Work order >> Below are the entries to work from; restate word for word the portion that opens with the line containing "white_space_only s = true" and closes with the line containing "apply Decode_space_lead in Hsp'.", keeping both.

Stored data entries:
========================================

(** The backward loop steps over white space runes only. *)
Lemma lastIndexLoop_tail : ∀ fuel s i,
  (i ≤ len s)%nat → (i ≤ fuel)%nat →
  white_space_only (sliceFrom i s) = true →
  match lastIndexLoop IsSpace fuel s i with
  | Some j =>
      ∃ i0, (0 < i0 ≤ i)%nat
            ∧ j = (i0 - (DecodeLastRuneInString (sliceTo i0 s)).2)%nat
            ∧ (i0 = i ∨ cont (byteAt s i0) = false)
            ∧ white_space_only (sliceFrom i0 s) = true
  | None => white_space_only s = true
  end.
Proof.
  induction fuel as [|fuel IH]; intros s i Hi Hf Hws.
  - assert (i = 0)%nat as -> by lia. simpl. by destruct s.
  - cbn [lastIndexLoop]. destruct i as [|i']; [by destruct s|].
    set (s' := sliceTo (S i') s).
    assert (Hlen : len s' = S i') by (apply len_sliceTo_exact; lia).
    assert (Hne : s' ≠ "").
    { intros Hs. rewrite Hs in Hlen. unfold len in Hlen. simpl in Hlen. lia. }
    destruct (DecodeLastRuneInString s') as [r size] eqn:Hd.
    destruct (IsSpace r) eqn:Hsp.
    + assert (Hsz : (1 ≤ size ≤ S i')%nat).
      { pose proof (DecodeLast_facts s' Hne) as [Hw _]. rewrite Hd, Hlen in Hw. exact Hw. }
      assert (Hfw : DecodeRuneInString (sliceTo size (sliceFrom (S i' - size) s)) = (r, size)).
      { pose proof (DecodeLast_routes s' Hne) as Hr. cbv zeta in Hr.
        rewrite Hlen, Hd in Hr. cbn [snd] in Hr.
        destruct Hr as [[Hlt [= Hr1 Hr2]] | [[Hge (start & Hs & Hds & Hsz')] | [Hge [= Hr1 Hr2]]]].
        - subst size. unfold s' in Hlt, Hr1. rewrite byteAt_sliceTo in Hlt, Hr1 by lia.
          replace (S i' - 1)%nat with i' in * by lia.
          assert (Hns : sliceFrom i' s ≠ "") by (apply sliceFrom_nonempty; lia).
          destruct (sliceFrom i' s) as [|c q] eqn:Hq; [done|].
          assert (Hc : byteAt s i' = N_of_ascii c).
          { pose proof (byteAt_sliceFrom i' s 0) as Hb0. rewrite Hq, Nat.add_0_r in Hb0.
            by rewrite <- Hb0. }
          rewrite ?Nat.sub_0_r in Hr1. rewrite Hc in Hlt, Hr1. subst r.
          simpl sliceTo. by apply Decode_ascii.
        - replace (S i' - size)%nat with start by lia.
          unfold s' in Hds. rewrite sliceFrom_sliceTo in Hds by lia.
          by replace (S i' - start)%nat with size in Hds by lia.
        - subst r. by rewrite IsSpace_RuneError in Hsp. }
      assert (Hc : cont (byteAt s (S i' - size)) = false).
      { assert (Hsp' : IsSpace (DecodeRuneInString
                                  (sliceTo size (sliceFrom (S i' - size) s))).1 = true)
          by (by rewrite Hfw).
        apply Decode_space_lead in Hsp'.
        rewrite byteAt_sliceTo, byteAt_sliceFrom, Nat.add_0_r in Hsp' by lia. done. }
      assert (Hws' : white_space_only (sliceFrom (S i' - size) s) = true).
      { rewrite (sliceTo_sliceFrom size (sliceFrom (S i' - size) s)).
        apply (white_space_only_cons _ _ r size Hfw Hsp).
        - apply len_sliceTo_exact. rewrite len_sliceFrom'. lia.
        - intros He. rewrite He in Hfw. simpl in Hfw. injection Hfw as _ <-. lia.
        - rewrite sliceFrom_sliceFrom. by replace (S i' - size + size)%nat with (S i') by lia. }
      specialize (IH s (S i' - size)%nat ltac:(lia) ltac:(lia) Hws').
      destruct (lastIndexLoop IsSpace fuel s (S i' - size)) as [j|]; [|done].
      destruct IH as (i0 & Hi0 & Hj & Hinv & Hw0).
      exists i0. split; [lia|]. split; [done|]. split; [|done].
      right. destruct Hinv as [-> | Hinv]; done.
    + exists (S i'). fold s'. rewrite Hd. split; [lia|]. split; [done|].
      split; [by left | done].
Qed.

========================================

Response to this exercise >>
  | None => white_space_only s = true
  end.
Proof.
  induction fuel as [|fuel IH]; intros s i Hi Hf Hws.
  - assert (i = 0)%nat as -> by lia. simpl. by destruct s.
  - cbn [lastIndexLoop]. destruct i as [|i']; [by destruct s|].
    set (s' := sliceTo (S i') s).
    assert (Hlen : len s' = S i') by (apply len_sliceTo_exact; lia).
    assert (Hne : s' ≠ "").
    { intros Hs. rewrite Hs in Hlen. unfold len in Hlen. simpl in Hlen. lia. }
    destruct (DecodeLastRuneInString s') as [r size] eqn:Hd.
    destruct (IsSpace r) eqn:Hsp.
    + assert (Hsz : (1 ≤ size ≤ S i')%nat).
      { pose proof (DecodeLast_facts s' Hne) as [Hw _]. rewrite Hd, Hlen in Hw. exact Hw. }
      assert (Hfw : DecodeRuneInString (sliceTo size (sliceFrom (S i' - size) s)) = (r, size)).
      { pose proof (DecodeLast_routes s' Hne) as Hr. cbv zeta in Hr.
        rewrite Hlen, Hd in Hr. cbn [snd] in Hr.
        destruct Hr as [[Hlt [= Hr1 Hr2]] | [[Hge (start & Hs & Hds & Hsz')] | [Hge [= Hr1 Hr2]]]].
        - subst size. unfold s' in Hlt, Hr1. rewrite byteAt_sliceTo in Hlt, Hr1 by lia.
          replace (S i' - 1)%nat with i' in * by lia.
          assert (Hns : sliceFrom i' s ≠ "") by (apply sliceFrom_nonempty; lia).
          destruct (sliceFrom i' s) as [|c q] eqn:Hq; [done|].
          assert (Hc : byteAt s i' = N_of_ascii c).
          { pose proof (byteAt_sliceFrom i' s 0) as Hb0. rewrite Hq, Nat.add_0_r in Hb0.
            by rewrite <- Hb0. }
          rewrite ?Nat.sub_0_r in Hr1. rewrite Hc in Hlt, Hr1. subst r.
          simpl sliceTo. by apply Decode_ascii.
        - replace (S i' - size)%nat with start by lia.
          unfold s' in Hds. rewrite sliceFrom_sliceTo in Hds by lia.
          by replace (S i' - start)%nat with size in Hds by lia.
        - subst r. by rewrite IsSpace_RuneError in Hsp. }
      assert (Hc : cont (byteAt s (S i' - size)) = false).
      { assert (Hsp' : IsSpace (DecodeRuneInString
                                  (sliceTo size (sliceFrom (S i' - size) s))).1 = true)
          by (by rewrite Hfw).
        apply Decode_space_lead in Hsp'.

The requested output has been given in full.